Life also argued that the new rules would allow “money-grabbing abortion providers” to abuse vulnerable women. Firstly, the overwhelming majority of abortion providers such as Marie Stopes and BPAS are charities, run not-for-profit. Secondly, abortion is available on the NHS and that is where the most vulnerable women, such as teenagers who are unlikely to be able to pay for an abortion, are likely to go. Thirdly, the reason many women chose to pay for a private abortion rather than use the NHS is because they believe that such organisations provide a higher quality of care and counselling.
This issue highlights the hypocrisy of the right-wing Tories’ current stance on abortion. Nadine Dorries has demanded that women be forced to undergo compulsory counselling by an organisation that doesn’t itself provide abortion services before being allowed to undergo the procedure. This will actually delay treatment for women but she has justified these proposals on the grounds that women should have the choice to abort but need to have “as much information as possible”. Why then has she denounced these new proposals which are fundamentally about providing women with information about their options? The only possible reason is that Dorries and groups such as Life only want pregnant women to have certain kinds of information, the information and advice that fit in with their own agenda.

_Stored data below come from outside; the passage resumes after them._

Lemma map_run_inv s num a s' :
  map_run s num = Ok (a, s') -> uniform (pc_spans s) ->
  (a = 0 /\ uniform (pc_spans s')) \/
  (a <> 0 /\ exists x n, pc_spans s' = <[a := Span_new x n]> (pc_spans s)).
Proof.
  unfold map_run. intros Hm Hu. inv_ok. destruct x as [ptr w]. revert Hm. case_cmp; intros Hm; inv_ok; [by left |].
  destruct x as [b s1]. apply new_span_inv in Hx0 as [[-> Hs] | [Hb Hs]]; simpl in Hs.
  - simpl in Hm. inv_ok. apply system_free_inv in Hx0. left. by rewrite Hx0, Hs.
  - rewrite (proj2 (Z.eqb_neq b 0)) in Hm by done. inv_ok. destruct x0 as [[ok t] w2]. destruct ok; inv_ok.
    + right. split; [done |]. simpl. rewrite Hs. by eexists _, _.
    + step_inv. left. split; [done |].
      repeat match goal with Hs : pc_spans _ = _ |- _ => rewrite Hs; clear Hs end. simpl.
      intros c d [Hne Hc]%lookup_delete_Some. rewrite lookup_insert_ne in Hc by done. by apply Hu.
Qed.

(** ** Allocation *)

Lemma large_same s num r :
  alloc_large s num = Ok r -> uniform (pc_spans s) ->
  legacy_alloc_large s num = Ok r /\ uniform (pc_spans r.2).
Proof.
  intros Ha Hu. split; [exact Ha |]. unfold alloc_large in Ha. inv_ok. destruct x as [a s1].
  destruct (map_run_inv _ _ _ _ Hx Hu) as [[-> Hu1] | [Ha0 (x & n & Hs)]]; [simpl in Ha; by inv_ok |].
  rewrite (proj2 (Z.eqb_neq a 0)) in Ha by done. inv_ok. simpl.
  step_inv. rewrite Hx1. rewrite Hs in *. rewrite insert_insert_eq. simplify_map_eq.
  apply uniform_insert; [done | done |]. intros _. reflexivity.
Qed.


Lemma refill_same s r :
  refill s = Ok r -> uniform (pc_spans s) ->
  legacy_refill s = Ok r /\ uniform (pc_spans r.2).
Proof.
  unfold refill, legacy_refill. intros Ha Hu. inv_ok. destruct x as [a s1]. rewrite Hx, bind_Ok_l.
  destruct (map_run_inv _ _ _ _ Hx Hu) as [[-> Hu1] | [Ha0 (x & n & Hs)]]; [simpl in *; by inv_ok |].
  rewrite (proj2 (Z.eqb_neq a 0)) in * by done. destruct (bk_now (pc_w s1)) as [now w].
  inv_ok. cbn [snd]. erewrite (update_ext (with_w s1 w) a); [rewrite Hx0, bind_Ok_l, Hx1, bind_Ok_l, Hx2, bind_Ok_l |].
  - split; [done |]. step_inv. rewrite Hx2. eapply uniform_data; [| exact Hx1].
    rewrite Hs in *. rewrite insert_insert_eq. simplify_map_eq. apply uniform_insert; [done | done |].
    intros _. reflexivity.
  - simpl. rewrite Hs. intros d Hd. by simplify_map_eq.
Qed.

(** Writing the committed flag of a committed run changes nothing. *)
Lemma SetCommitted_id d b : IsCommitted d = true -> SetCommitted (SetUsed d b) true = SetUsed d b.
Proof.
  intros Hc. unfold SetCommitted. destruct d. unfold SetUsed, with_flags, IsCommitted in *. simpl in *. f_equal.
  unfold kCommittedMask in *. rewrite flag_test in Hc by lia.
  set (v := Z.lor _ (if b then kUsedMask else 0)). unfold u16.
  change 65536 with (2 ^ 16). apply Z.bits_inj'. intros i Hi.
  destruct (Z.lt_ge_cases i 16) as [Hlt | Hge].
  2:{ by rewrite !Z.mod_pow2_bits_high by lia. }
  rewrite Z.mod_pow2_bits_low by lia. rewrite Z.lor_spec, Z.land_spec, Z.lnot_spec by lia.
  change (Z.shiftl 1 1) with (2 ^ 1). rewrite Z.pow2_bits_eqb by lia.
  destruct (Z.eqb_spec 1 i) as [<- |]; [| by rewrite andb_true_r, orb_false_r].
  rewrite Z.mod_pow2_bits_low by lia. unfold v. rewrite Z.lor_spec, Z.land_spec, Z.lnot_spec by lia.
  rewrite Hc. destruct b; reflexivity.
Qed.

Lemma u32_sub a b : u32 (a - u32 b) = u32 (a - b).
Proof. unfold u32. by rewrite Zminus_mod_idemp_r. Qed.
End Allocation.

Section Same.
Context {W : Type} `{BackingLaws W} `{StaticLayout}.
Implicit Types (s : PageCache W) (D : runs) (U K R N : gset Z) (L : Z -> list Z).

(** The run a split takes off its list is free, committed and of the bucket's size. *)
Lemma pop_uniform st D U K R L i :
  core st D U U K R L -> uniform st -> 0 <= i <= MAX_PAGE_NUM -> L i <> [] ->
  exists a st' d, pop_front st (list_head i) = Ok (a, st') /\ uniform st' /\ a <> 0 /\
    st' !! a = Some d /\ page_num d = i /\ IsUsed d = false /\ IsCommitted d = true /\ owner_shard_id d = 0.
Proof.
  intros Hc Hu Hi HL. destruct (core_pop_desc _ _ _ _ _ _ _ i Hc)
    as (a & st' & x & d & Heq & Hc' & HaU & Ha & _ & Hd & Hs & Hn & Hus & Ho & _); [done.. |].
  exists a, st', d. pose proof (uniform_data _ _ Hu (pop_front_data _ _ _ _ Heq)) as Hu'.
  split; [done |]. split; [done |].
  split; [apply (co_geom _ _ _ _ _ _ _ Hc _ _ _ Ha) |]. split_and!; try done.
  apply (Hu' a d Hd); [| done]. eapply (co_not_head _ _ _ _ _ _ _ _ Hc'). apply elem_of_dom. by eexists.
Qed.

Lemma split_same s D U K R L i num r :
  core (pc_spans s) D U U K R L -> uniform (pc_spans s) -> 1 <= num < i -> i <= MAX_PAGE_NUM -> L i <> [] ->
  split_bucket s i num = Ok r ->
  legacy_split_bucket s i num = Ok r /\ uniform (pc_spans r.2).
Proof.
  intros Hc Hu Hnum Hi HL. unfold split_bucket, legacy_split_bucket.
  destruct (pop_uniform _ _ _ _ _ _ i Hc Hu) as (big & st1 & d & -> & Hu1 & Hb0 & Hd & Hn & Hus & Hcm & Ho); [lia | done |].
  rewrite !bind_Ok_l. cbn [pc_spans with_spans]. rewrite (proj2 (Z.eqb_neq big 0)) by done. cbn [negb].
  rewrite AM_DCHECK_true, bind_Ok_l, (get_span_Some _ _ d), !bind_Ok_l by done.
  rewrite Hn, Z.eqb_refl, AM_DCHECK_true, bind_Ok_l, Hus. cbn [negb]. rewrite AM_DCHECK_true, bind_Ok_l.
  destruct (new_span (with_spans s st1) (start_page_idx d) (u32 num)) as [[small s2] | | |] eqn:Hnew; try done.
  rewrite !bind_Ok_l. destruct (new_span_inv _ _ _ _ _ Hnew) as [[-> Hs2] | [Hs0 Hs2]]; cbn [pc_spans with_spans] in Hs2.
  { intros Hr. simpl in Hr |- *. split; [exact Hr |]. inv_ok. step_inv. simpl. eapply uniform_data; [exact Hu1 | done]. }
  rewrite (proj2 (Z.eqb_neq small 0)) by done.
  set (v := SetCommitted (SetUsed (Span_new (start_page_idx d) (u32 num)) true) true).
  assert (Hl2 : pc_spans s2 !! small = Some (Span_new (start_page_idx d) (u32 num))) by (rewrite Hs2; apply lookup_insert_eq).
  rewrite !(update_ok s2 small _ _ Hs0 Hl2), !bind_Ok_l, Ho. fold v.
  rewrite (with_owner_id v) by reflexivity. set (s3 := with_spans s2 _).
  assert (Hu3 : uniform (pc_spans s3)).
  { simpl. rewrite Hs2, insert_insert_eq. by apply uniform_insert. }
  assert (He : exists e, pc_spans s3 !! big = Some e /\ IsCommitted e = true).
  { simpl. rewrite Hs2, insert_insert_eq. destruct (decide (big = small)) as [<- | Hne].
    - exists v. by rewrite lookup_insert_eq.
    - exists d. by rewrite lookup_insert_ne. }
  destruct He as (e & He & Hec). pose proof (proj1 (Hu3 _ _ He)) as Heo.
  rewrite (update_ok s3 big e _ Hb0 He), bind_Ok_l. cbn [pc_w with_spans]. destruct (bk_now (pc_w s3)) as [now w].
  rewrite (update_ok (with_w s3 w) big e _ Hb0 He), bind_Ok_l.
  erewrite (update_ok (with_w (with_spans s3 _) w) big); [| done | cbn [pc_spans with_w with_spans]; apply lookup_insert_eq].
  rewrite bind_Ok_l. cbn [pc_spans with_w with_spans]. rewrite insert_insert_eq, u32_sub.
  rewrite (SetCommitted_id (with_pages e _ _)) by exact Hec.
  intros Hr. split; [exact Hr |]. inv_ok. step_inv. cbn [snd]. rewrite Hx2, Hx1.
  eapply uniform_data; [| exact Hx0]. apply uniform_insert; [done | exact Heo |].
  intros _. change (IsCommitted (with_time ?x _)) with (IsCommitted x). by rewrite IsCommitted_SetUsed.
Qed.

Lemma alloc_loop_same fuel s D U K R N L num r :
  pc_inv s D U K R N L -> uniform (pc_spans s) -> 1 <= num ->
  alloc_loop fuel s num = Ok r -> legacy_alloc_loop fuel s num = Ok r /\ uniform (pc_spans r.2).
Proof.
  revert s D R N L. induction fuel as [| fuel IH]; intros s D R N L Hi Hu Hnum; [done |].
  cbn [alloc_loop legacy_alloc_loop]. pose proof (pi_core _ _ _ _ _ _ _ Hi) as Hc.
  destruct (Z.ltb_spec MAX_PAGE_NUM num) as [| Hle]; [intros Hr; by apply large_same |].
  rewrite (proj2 (Z.leb_le 1 num)), (proj2 (Z.leb_le num MAX_PAGE_NUM)), AM_DCHECK_true, !bind_Ok_l by lia.
  rewrite (sl_empty_dll _ _ (L num)), !bind_Ok_l by (apply Hc; lia).
  destruct (bool_decide_reflect (L num = [])) as [HL | HL]; cbn [negb].
  2:{ destruct (pop_uniform _ _ _ _ _ _ num Hc Hu) as (a & st1 & d & -> & Hu1 & Ha0 & Hd & _ & _ & _ & Ho); [lia | done |].
      rewrite !bind_Ok_l, (update_ok (with_spans s st1) a d _ Ha0 Hd), bind_Ok_l. intros [= <-]. split; [done |].
      simpl. apply uniform_insert; [done | exact Ho |]. intros _. apply IsCommitted_SetCommitted. }
  destruct (find_bucket_ok _ _ _ _ _ _ _ (Z.to_nat (MAX_PAGE_NUM - num)) (num + 1) Hc) as (b & -> & Hb); [lia | lia |].
  rewrite !bind_Ok_l. destruct b as [i |].
  { destruct Hb as [Hb HLi]. apply (split_same s D U K R L); [done | done | lia | lia | done]. }
  destruct (refill_ok s D U K R N L Hi) as (ok & s1 & Hre & D1 & R1 & N1 & L1 & Hi1 & _).
  destruct (refill_same s (ok, s1) Hre Hu) as [-> Hu1]. rewrite Hre, !bind_Ok_l. cbn iota beta.
  destruct ok; [by apply (IH s1 D1 R1 N1 L1) | intros [= <-]; done].
Qed.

Anti-abortion campaigners are blinded by their dogma and prejudice into thinking that those involved in abortions are immoral people who either have no respect for human life or even get pleasure from the taking of it. This is totally and utterly wrong. Those who work for organisations like Marie Stopes are, I believe, motivated primarily by compassion, just like those who work in all other forms of healthcare.
Such organisations are also not simply about providing abortions. Marie Stopes, BPAS and similar bodies provide a range of fertility, sexual health and counselling services. The mission statement of Marie Stopes sums up their role perfectly; “Children by choice, not by chance” and that includes helping women to have children as well as not to have them. Right wing Tories and the dogmatic elements of our society are trying to prevent women from being able to make that choice for themselves.